§ **Task description**:
In the listing below, find the line containing "Ptr _ j => j - i" and the line containing "(** The outcome of a call. *)". Repeat exactly those two lines and every line between them, nothing more.

§ **Provided entries**:
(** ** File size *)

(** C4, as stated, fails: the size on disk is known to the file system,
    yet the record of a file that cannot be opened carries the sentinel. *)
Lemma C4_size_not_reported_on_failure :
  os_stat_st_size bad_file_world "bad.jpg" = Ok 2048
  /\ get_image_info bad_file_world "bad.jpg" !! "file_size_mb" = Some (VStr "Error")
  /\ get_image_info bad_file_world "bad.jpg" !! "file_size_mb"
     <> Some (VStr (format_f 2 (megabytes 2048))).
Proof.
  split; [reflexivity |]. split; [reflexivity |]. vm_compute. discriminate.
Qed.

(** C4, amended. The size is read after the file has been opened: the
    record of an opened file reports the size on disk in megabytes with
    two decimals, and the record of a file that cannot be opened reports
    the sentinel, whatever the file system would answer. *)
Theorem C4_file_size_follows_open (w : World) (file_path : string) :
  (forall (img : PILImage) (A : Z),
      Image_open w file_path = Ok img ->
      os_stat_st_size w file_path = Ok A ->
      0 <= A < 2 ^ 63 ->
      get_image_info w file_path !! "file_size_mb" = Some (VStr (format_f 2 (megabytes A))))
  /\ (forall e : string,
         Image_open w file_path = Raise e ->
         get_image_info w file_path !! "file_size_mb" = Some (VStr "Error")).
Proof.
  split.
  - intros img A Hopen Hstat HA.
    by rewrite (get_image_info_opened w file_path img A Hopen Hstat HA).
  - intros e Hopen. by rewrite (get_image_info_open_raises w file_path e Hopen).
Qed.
...
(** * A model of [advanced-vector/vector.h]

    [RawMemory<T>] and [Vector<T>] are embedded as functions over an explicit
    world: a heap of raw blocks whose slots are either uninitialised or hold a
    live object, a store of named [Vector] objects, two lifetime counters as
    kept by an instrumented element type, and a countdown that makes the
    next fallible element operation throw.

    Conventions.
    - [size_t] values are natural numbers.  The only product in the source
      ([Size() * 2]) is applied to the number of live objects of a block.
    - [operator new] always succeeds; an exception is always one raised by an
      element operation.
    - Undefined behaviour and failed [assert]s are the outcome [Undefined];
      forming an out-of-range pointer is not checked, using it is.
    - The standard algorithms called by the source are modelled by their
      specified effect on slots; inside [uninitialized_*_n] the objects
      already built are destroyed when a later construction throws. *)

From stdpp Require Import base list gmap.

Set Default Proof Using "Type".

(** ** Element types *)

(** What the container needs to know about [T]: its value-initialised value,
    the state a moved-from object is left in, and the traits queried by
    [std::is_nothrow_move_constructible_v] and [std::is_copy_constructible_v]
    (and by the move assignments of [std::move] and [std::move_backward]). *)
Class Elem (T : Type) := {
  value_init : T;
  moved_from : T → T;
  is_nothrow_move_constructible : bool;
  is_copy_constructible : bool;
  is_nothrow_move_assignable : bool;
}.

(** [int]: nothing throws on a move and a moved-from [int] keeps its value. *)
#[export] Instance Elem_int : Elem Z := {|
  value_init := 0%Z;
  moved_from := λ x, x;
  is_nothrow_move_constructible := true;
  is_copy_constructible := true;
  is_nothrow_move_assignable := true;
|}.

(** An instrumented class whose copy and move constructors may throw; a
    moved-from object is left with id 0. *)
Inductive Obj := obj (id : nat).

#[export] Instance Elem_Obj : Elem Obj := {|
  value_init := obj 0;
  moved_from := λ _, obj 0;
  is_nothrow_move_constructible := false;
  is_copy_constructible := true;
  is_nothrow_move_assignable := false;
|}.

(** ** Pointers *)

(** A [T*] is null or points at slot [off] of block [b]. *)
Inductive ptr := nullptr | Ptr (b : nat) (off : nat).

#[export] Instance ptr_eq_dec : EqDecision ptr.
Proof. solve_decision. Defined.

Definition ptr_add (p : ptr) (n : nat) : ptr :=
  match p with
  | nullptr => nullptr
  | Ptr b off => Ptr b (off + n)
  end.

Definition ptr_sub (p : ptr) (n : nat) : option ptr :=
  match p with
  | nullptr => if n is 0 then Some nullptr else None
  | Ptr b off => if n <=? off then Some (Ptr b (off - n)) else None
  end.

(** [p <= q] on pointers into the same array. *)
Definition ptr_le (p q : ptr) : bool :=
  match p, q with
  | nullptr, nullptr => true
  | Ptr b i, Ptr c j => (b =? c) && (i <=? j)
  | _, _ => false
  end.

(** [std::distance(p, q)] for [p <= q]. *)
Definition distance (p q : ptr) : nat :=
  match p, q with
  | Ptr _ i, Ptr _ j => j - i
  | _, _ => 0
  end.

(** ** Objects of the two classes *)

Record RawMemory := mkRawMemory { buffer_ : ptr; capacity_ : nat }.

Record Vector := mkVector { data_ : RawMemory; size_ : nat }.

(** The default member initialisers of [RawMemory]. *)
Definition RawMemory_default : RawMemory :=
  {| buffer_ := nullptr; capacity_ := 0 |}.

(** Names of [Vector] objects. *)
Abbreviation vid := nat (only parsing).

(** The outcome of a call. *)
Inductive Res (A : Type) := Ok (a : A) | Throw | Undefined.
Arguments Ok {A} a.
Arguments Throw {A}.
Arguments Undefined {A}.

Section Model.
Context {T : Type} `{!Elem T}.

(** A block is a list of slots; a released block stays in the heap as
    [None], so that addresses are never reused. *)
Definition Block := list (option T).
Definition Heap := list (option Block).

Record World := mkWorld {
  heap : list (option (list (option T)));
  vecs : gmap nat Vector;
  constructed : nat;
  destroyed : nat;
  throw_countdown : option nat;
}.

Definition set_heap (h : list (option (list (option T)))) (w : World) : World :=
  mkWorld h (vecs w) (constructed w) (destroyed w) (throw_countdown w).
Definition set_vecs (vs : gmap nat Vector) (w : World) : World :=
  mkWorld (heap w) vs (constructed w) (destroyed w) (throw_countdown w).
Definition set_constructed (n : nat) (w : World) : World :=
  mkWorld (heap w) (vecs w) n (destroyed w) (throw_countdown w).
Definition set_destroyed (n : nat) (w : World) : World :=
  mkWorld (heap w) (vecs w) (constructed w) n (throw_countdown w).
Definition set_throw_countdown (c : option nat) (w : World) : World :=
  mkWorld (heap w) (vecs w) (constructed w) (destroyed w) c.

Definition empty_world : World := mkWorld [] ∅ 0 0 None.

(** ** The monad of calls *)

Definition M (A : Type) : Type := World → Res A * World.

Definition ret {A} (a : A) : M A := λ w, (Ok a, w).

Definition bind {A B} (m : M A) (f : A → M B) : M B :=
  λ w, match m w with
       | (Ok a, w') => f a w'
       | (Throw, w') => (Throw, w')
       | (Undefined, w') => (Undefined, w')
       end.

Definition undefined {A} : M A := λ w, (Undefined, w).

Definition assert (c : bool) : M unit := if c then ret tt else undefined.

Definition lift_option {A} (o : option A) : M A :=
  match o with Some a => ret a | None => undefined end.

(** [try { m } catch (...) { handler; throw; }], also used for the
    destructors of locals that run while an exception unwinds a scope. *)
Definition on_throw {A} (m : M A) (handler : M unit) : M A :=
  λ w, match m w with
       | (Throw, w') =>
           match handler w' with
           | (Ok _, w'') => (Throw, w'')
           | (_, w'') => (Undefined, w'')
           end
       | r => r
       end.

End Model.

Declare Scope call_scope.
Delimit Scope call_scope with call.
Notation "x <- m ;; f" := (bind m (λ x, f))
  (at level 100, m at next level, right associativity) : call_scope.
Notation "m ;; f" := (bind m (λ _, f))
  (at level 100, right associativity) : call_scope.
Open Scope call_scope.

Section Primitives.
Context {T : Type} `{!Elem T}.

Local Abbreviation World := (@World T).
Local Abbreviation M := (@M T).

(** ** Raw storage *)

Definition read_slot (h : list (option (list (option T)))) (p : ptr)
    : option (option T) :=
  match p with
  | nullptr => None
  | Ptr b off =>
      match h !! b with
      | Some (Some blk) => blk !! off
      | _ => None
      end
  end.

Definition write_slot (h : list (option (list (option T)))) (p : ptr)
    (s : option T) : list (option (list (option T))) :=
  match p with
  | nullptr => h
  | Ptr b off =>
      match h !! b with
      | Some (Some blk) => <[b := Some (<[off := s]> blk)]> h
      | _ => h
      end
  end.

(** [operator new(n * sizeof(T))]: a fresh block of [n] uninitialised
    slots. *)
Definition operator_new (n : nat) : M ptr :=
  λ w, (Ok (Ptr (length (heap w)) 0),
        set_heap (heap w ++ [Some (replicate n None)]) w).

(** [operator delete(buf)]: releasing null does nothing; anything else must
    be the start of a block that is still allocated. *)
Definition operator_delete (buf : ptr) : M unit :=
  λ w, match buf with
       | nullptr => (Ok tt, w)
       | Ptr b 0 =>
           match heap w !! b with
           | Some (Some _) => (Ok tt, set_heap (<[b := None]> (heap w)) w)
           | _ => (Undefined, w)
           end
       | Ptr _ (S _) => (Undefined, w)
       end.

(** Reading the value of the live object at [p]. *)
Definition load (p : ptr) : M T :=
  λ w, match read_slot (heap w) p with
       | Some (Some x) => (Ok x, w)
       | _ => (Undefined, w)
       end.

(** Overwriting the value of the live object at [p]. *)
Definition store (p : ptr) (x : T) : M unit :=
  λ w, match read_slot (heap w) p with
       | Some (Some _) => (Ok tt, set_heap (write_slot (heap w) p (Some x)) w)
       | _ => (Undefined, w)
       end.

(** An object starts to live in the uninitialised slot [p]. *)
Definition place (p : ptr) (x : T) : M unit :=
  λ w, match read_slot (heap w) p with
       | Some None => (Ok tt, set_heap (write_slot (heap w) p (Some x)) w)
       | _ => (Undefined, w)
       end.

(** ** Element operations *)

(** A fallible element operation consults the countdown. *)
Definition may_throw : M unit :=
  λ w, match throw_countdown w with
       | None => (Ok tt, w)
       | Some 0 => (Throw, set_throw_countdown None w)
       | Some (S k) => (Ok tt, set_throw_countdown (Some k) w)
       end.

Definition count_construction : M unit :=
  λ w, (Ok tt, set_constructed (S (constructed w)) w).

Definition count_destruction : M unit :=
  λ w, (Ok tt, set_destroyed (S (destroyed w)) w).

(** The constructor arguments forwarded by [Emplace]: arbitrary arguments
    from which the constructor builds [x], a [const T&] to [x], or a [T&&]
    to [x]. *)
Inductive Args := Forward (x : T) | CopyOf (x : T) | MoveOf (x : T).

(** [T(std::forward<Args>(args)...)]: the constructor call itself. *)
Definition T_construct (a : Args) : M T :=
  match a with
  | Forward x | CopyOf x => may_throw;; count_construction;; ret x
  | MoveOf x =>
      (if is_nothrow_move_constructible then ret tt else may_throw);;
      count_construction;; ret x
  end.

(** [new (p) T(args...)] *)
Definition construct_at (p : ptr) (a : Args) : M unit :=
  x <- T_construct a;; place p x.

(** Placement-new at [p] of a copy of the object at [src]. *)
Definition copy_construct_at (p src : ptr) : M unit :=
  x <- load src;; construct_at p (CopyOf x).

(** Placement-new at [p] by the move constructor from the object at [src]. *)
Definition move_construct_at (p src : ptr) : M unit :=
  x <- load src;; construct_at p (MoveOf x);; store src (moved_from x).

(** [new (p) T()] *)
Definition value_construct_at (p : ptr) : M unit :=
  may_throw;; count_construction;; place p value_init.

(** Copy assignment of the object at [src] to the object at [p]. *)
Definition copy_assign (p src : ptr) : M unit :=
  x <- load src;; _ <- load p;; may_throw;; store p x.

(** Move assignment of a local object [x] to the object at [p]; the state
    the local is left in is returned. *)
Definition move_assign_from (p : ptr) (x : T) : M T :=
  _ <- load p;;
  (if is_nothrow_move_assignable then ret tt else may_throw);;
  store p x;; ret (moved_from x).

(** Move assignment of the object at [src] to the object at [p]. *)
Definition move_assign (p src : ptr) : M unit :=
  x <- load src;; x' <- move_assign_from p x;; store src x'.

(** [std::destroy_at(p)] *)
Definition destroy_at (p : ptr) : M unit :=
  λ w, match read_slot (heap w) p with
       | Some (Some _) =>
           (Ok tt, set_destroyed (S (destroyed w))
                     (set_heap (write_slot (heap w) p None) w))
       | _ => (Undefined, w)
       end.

§ **Finished task**:
  | Ptr _ i, Ptr _ j => j - i
  | _, _ => 0
  end.

(** ** Objects of the two classes *)

Record RawMemory := mkRawMemory { buffer_ : ptr; capacity_ : nat }.

Record Vector := mkVector { data_ : RawMemory; size_ : nat }.

(** The default member initialisers of [RawMemory]. *)
Definition RawMemory_default : RawMemory :=
  {| buffer_ := nullptr; capacity_ := 0 |}.

(** Names of [Vector] objects. *)
Abbreviation vid := nat (only parsing).

(** The outcome of a call. *)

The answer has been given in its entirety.